7. On Chemical Management. 

The U.S. has not yet ratified three major international chemical conventions, namely, the Basel Convention on the Control of Transboundary Movement of Hazardous Wastes and Their Disposal, the Rotterdam Convention on the Prior Informed Consent Procedure for Certain Hazardous Chemicals and Pesticides in International Trade, and the Stockholm Convention on Persistent Organic Pollutants, and thus has long stayed free from restrictions and controls prescribed in those conventions. The United Nations Environment Program's Global Mercury Assessment shows that more than 50%-60% of mercury emissions are re-emissions from the past.

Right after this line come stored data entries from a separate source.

(* ===== verification/CecMenu.v ===== *)
(** * CEC: menus, user control and power status

    The encoders and decoders of lines 1279-1411 of
    [kernel-headers/linux/cec-funcs.h]. *)
From S2P Require Import Prelude.
From S2P Require Import CecConsts.
From S2P Require Import CecMsg.
From S2P Require Import CecCodec.
From S2P Require Import CecOperands.

(** ** Device Menu Control Feature *)

Definition cec_msg_menu_status (menu_state : Z) : M unit :=
  set_len 3;;
  set_byte 1 CEC_MSG_MENU_STATUS;;
  set_byte 2 menu_state.

Definition cec_ops_menu_status (m : cec_msg) : option Z :=
  b2 ← rd (msg m) 2;
  Some b2.

Definition cec_msg_menu_request (reply : bool) (menu_req : Z) : M unit :=
  set_len 3;;
  set_byte 1 CEC_MSG_MENU_REQUEST;;
  set_byte 2 menu_req;;
  set_reply (if reply then CEC_MSG_MENU_STATUS else 0).

Definition cec_ops_menu_request (m : cec_msg) : option Z :=
  b2 ← rd (msg m) 2;
  Some b2.

(** ** Remote Control Passthrough Feature *)

(** [struct cec_op_ui_command]: the member last written into its union; all
    members but the channel are one byte. *)
Inductive ui_union : Type :=
| UI_channel (channel_identifier : cec_op_channel_data)
| UI_byte (play_mode : Z)
| UI_unset.

Record cec_op_ui_command : Type := mk_ui_command {
  ui_cmd : Z;
  has_opt_arg : bool;
  ui_arg : ui_union
}.

(** The six [case] labels whose operand is one byte. *)
Definition ui_cmd_takes_byte (c : Z) : bool :=
  (c =? 0x56) || (c =? 0x57) || (c =? 0x60) || (c =? 0x68) || (c =? 0x69) || (c =? 0x6a).

Definition cec_msg_user_control_pressed (cmd : cec_op_ui_command) : M unit :=
  set_len 3;;
  set_byte 1 CEC_MSG_USER_CONTROL_PRESSED;;
  set_byte 2 (ui_cmd cmd);;
  if negb (has_opt_arg cmd) then mret tt
  else if ui_cmd_takes_byte (ui_cmd cmd) then
    match ui_arg cmd with
    | UI_byte play_mode => add_len 1;; set_byte 3 play_mode
    | _ => st_lift None
    end
  else if ui_cmd cmd =? 0x67 then
    match ui_arg cmd with
    | UI_channel c =>
        add_len 4;;
        set_byte 3 ((channel_number_fmt c ≪ 2) ||| (major c ≫ 8));;
        set_byte 4 (major c &&& 0xff);;
        set_byte 5 (minor c ≫ 8);;
        set_byte 6 (minor c &&& 0xff)
    | _ => st_lift None
    end
  else mret tt.

(** [cmd] is the caller's structure before the call; its union is only written
    together with [has_opt_arg]. *)
Definition cec_ops_user_control_pressed (m : cec_msg) (cmd : cec_op_ui_command)
    : option cec_op_ui_command :=
  c ← rd (msg m) 2;
  if len m =? 3 then Some (mk_ui_command c false (ui_arg cmd))
  else if ui_cmd_takes_byte c then
    b3 ← rd (msg m) 3;
    Some (mk_ui_command c true (UI_byte b3))
  else if c =? 0x67 then
    if len m <? 7 then Some (mk_ui_command c false (ui_arg cmd))
    else
      b3 ← rd (msg m) 3; b4 ← rd (msg m) 4; b5 ← rd (msg m) 5; b6 ← rd (msg m) 6;
      Some (mk_ui_command c true (UI_channel
        (Channel (u8 (b3 ≫ 2)) (u16 (((b3 &&& 3) ≪ 6) ||| b4)) (u16 ((b5 ≪ 8) ||| b6)))))
  else Some (mk_ui_command c false (ui_arg cmd)).

Definition cec_msg_user_control_released : M unit :=
  set_len 2;;
  set_byte 1 CEC_MSG_USER_CONTROL_RELEASED.

(** ** Power Status Feature *)

Definition cec_msg_report_power_status (pwr_state : Z) : M unit :=
  set_len 3;;
  set_byte 1 CEC_MSG_REPORT_POWER_STATUS;;
  set_byte 2 pwr_state.

Definition cec_ops_report_power_status (m : cec_msg) : option Z :=
  b2 ← rd (msg m) 2;
  Some b2.

Definition cec_msg_give_device_power_status (reply : bool) : M unit :=
  set_len 2;;
  set_byte 1 CEC_MSG_GIVE_DEVICE_POWER_STATUS;;
  set_reply (if reply then CEC_MSG_REPORT_POWER_STATUS else 0).

(** ** Codecs *)

Definition menu_status_codec : codec :=
  Codec (Z)
    (fun menu_state =>
      cec_msg_menu_status menu_state)
    cec_ops_menu_status
    (fun menu_state =>
      is_u8 menu_state).

Definition menu_request_codec (reply : bool) : codec :=
  Codec (Z)
    (fun menu_req =>
      cec_msg_menu_request reply menu_req)
    cec_ops_menu_request
    (fun menu_req =>
      is_u8 menu_req).

Definition report_power_status_codec : codec :=
  Codec (Z)
    (fun pwr_state =>
      cec_msg_report_power_status pwr_state)
    cec_ops_report_power_status
    (fun pwr_state =>
      is_u8 pwr_state).

(** With an operand, the union holds the member its command takes. *)
Definition ui_command_ok (cmd : cec_op_ui_command) : Prop :=
  has_opt_arg cmd = true ->
  if ui_cmd_takes_byte (ui_cmd cmd) then exists b, ui_arg cmd = UI_byte b
  else ui_cmd cmd = 0x67 -> exists c, ui_arg cmd = UI_channel c.

(** Commands that survive a round trip: the operand is present only where the
    command takes one, and a channel's major number fits eight bits. *)
Definition ui_command_domain (cmd : cec_op_ui_command) : Prop :=
  is_u8 (ui_cmd cmd) /\
  match ui_arg cmd with
  | UI_byte b => has_opt_arg cmd = true /\ ui_cmd_takes_byte (ui_cmd cmd) = true /\ is_u8 b
  | UI_channel c =>
      has_opt_arg cmd = true /\ ui_cmd cmd = 0x67 /\
      in_word 6 (channel_number_fmt c) /\ is_u8 (major c) /\ is_u16 (minor c)
  | UI_unset => has_opt_arg cmd = false
  end.

Definition user_control_pressed_codec : codec :=
  Codec cec_op_ui_command
    cec_msg_user_control_pressed
    (fun m => cec_ops_user_control_pressed m (mk_ui_command 0 false UI_unset))
    ui_command_domain.

(** A major number below 256 leaves the two high bits of the format byte clear. *)
Lemma small_channel_bytes f ma :
  in_word 6 f -> is_u8 ma ->
  u8 (u8 ((f ≪ 2) ||| (ma ≫ 8)) ≫ 2) = f /\
  u16 (((u8 ((f ≪ 2) ||| (ma ≫ 8)) &&& 3) ≪ 6) ||| u8 (ma &&& 0xff)) = ma.
Proof.
  intros Hf Hma. destruct (channel_bytes f ma) as [-> ->]; [done|word_lia|].
  split; [done|]. rewrite shiftr_div, Z.div_small by word_lia.
  rewrite Z.lor_0_l, land_0xff. apply Z.mod_small. word_lia.
Qed.

(** ** Encoder contracts *)

#[export] Instance cec_msg_menu_status_encoder menu_state :
  Encoder (cec_msg_menu_status menu_state)
    CEC_MSG_MENU_STATUS false.
Proof. solve_encoder. Qed.

#[export] Instance cec_msg_menu_request_encoder reply menu_req :
  Encoder (cec_msg_menu_request reply menu_req)
    CEC_MSG_MENU_REQUEST false.
Proof. solve_encoder. Qed.

#[export] Instance cec_msg_user_control_pressed_encoder cmd :
  ui_command_ok cmd ->
  Encoder (cec_msg_user_control_pressed cmd) CEC_MSG_USER_CONTROL_PRESSED false.
Proof.
  destruct cmd as [c [] a]; unfold ui_command_ok; cbn [has_opt_arg ui_cmd ui_arg];
    intros Ha; [specialize (Ha eq_refl)|clear Ha; solve_encoder].
  unfold cec_msg_user_control_pressed. cbn [has_opt_arg ui_cmd ui_arg].
  destruct (ui_cmd_takes_byte c); [destruct Ha as [b ->]; solve_encoder|].
  destruct (Z.eqb_spec c 0x67); [|solve_encoder].
  destruct Ha as [ch ->]; [done|]. solve_encoder.
Qed.

#[export] Instance cec_msg_user_control_released_encoder :
  Encoder (cec_msg_user_control_released)
    CEC_MSG_USER_CONTROL_RELEASED false.
Proof. solve_encoder. Qed.

#[export] Instance cec_msg_report_power_status_encoder pwr_state :
  Encoder (cec_msg_report_power_status pwr_state)
    CEC_MSG_REPORT_POWER_STATUS false.
Proof. solve_encoder. Qed.

#[export] Instance cec_msg_give_device_power_status_encoder reply :
  Encoder (cec_msg_give_device_power_status reply)
    CEC_MSG_GIVE_DEVICE_POWER_STATUS false.
Proof. solve_encoder. Qed.

#[export] Hint Resolve cec_msg_menu_status_encoder cec_msg_menu_request_encoder
  cec_msg_user_control_pressed_encoder cec_msg_user_control_released_encoder
  cec_msg_report_power_status_encoder cec_msg_give_device_power_status_encoder : encoders.

(** ** Round trips *)

#[export] Instance menu_status_codec_lawful : Lawful menu_status_codec.
Proof. solve_codec. Qed.

#[export] Instance menu_request_codec_lawful reply : Lawful (menu_request_codec reply).
Proof. solve_codec. Qed.

#[export] Instance report_power_status_codec_lawful : Lawful report_power_status_codec.
Proof. solve_codec. Qed.

#[export] Instance user_control_pressed_codec_lawful : Lawful user_control_pressed_codec.
Proof.
  intros [c o a] m H [Hc Hd].
  cbn [user_control_pressed_codec encode decode operands ui_cmd ui_arg has_opt_arg] in *.
  unfold cec_msg_user_control_pressed. cbn [has_opt_arg ui_cmd ui_arg].
  destruct a as [[f ma mi]|b|]; destruct_and? Hd; subst; cbn [channel_number_fmt major minor] in *.
  - open_msg m. run. solve_decode.
    destruct (small_channel_bytes f ma) as [-> ->]; [done..|]. done.
  - match goal with E : ui_cmd_takes_byte c = true |- _ => rename E into E1 end. rewrite E1.
    open_msg m. run. unfold cec_ops_user_control_pressed. cbn. rewrite (u8_small c), E1 by done.
    by rewrite u8_small.
  - open_msg m. run. solve_decode.
Qed.

#[export] Hint Resolve menu_status_codec_lawful menu_request_codec_lawful
  report_power_status_codec_lawful user_control_pressed_codec_lawful : codecs.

Among them, emissions before the 19th Century were far greater than those since the 20th Century, mainly caused by gold or silver mining in the Americas.

8. On Combating Desertification. 

The Global Land Outlook shows that irrigated farmlands in western U.S. and pastures in the central and southern U.S. are facing pressures of degradation. According to a report by the United Nations Intergovernmental Panel on Climate Change (IPCC), bush encroachment has taken place in the grasslands in western U.S. and is spreading at a faster speed. The outstanding contributions of the U.S. to the United Nations Convention to Combat Desertification from 1999 to 2019 have reached a total of more than €3.058 million.

9. On Forest Management. 

From 1989 to 2018, a total of 2,210,546 wildfires broke out in the U.S., burning 68,059,232 hectares of land, registering a 0.6% annual increase of the number of fires and a 5.7% annual increase of area burned. In the past 30 years, the total number of wildfires in the U.S. is 11.5 times that of China, and the area burned is 10.9 times. By the time of the release of this Fact Sheet, wildfires in California have been burning for nearly two months, spreading over 16,000 square kilometers. As a result, air pollution went off the charts multiple times, and carbon emissions are beyond imagination. Statistics show that just this year, more than 8,200 wildfires have occurred in California, claiming more than 30 lives and destroying over 8,400 buildings.

10. On Illegal Logging. 

Per capita timber consumption in the U.S. in 2018 was 1.73 cubic meters, which was nearly three times of the world's average of 0.61, and four times that of China. Illegal logging and deforestation are rampant in the U.S. Statistics from the US Forest Service show that illegal logging accounts for 10% of timber produced every year in the U.S., causing huge economic losses to forest owners and state-owned forests, and severe damage to the local environment. At the same time, the U.S. imports a large amount of timber from unknown sources, which has emboldened illegal logging.

11. On Water Pollution. 

In the U.S., water resources are poorly managed, water conservancy infrastructure is in disrepair, and floods and droughts are frequent. Water sources are polluted and the supply of clean drinking water is insufficient. The water ecological environment is deteriorating, as evidenced by the annual outbreaks of large-scale cyanobacterial and water blooms and the long-term pollution of underground aquifer.

12. On Methane Leaks. 

Shale gas mining in the U.S. has created a large quantity of methane gas leakage, which is a huge environmental hazard. According to the assessment report of IPCC, methane is 25 times stronger than carbon dioxide as a heat-trapping gas. In August 2020, the U.S. Environmental Protection Agency made substantial amendments to its regulations on methane leak management, further loosening requirements on oil and gas mining companies. This has caused strong opposition from many American pro-environment institutions.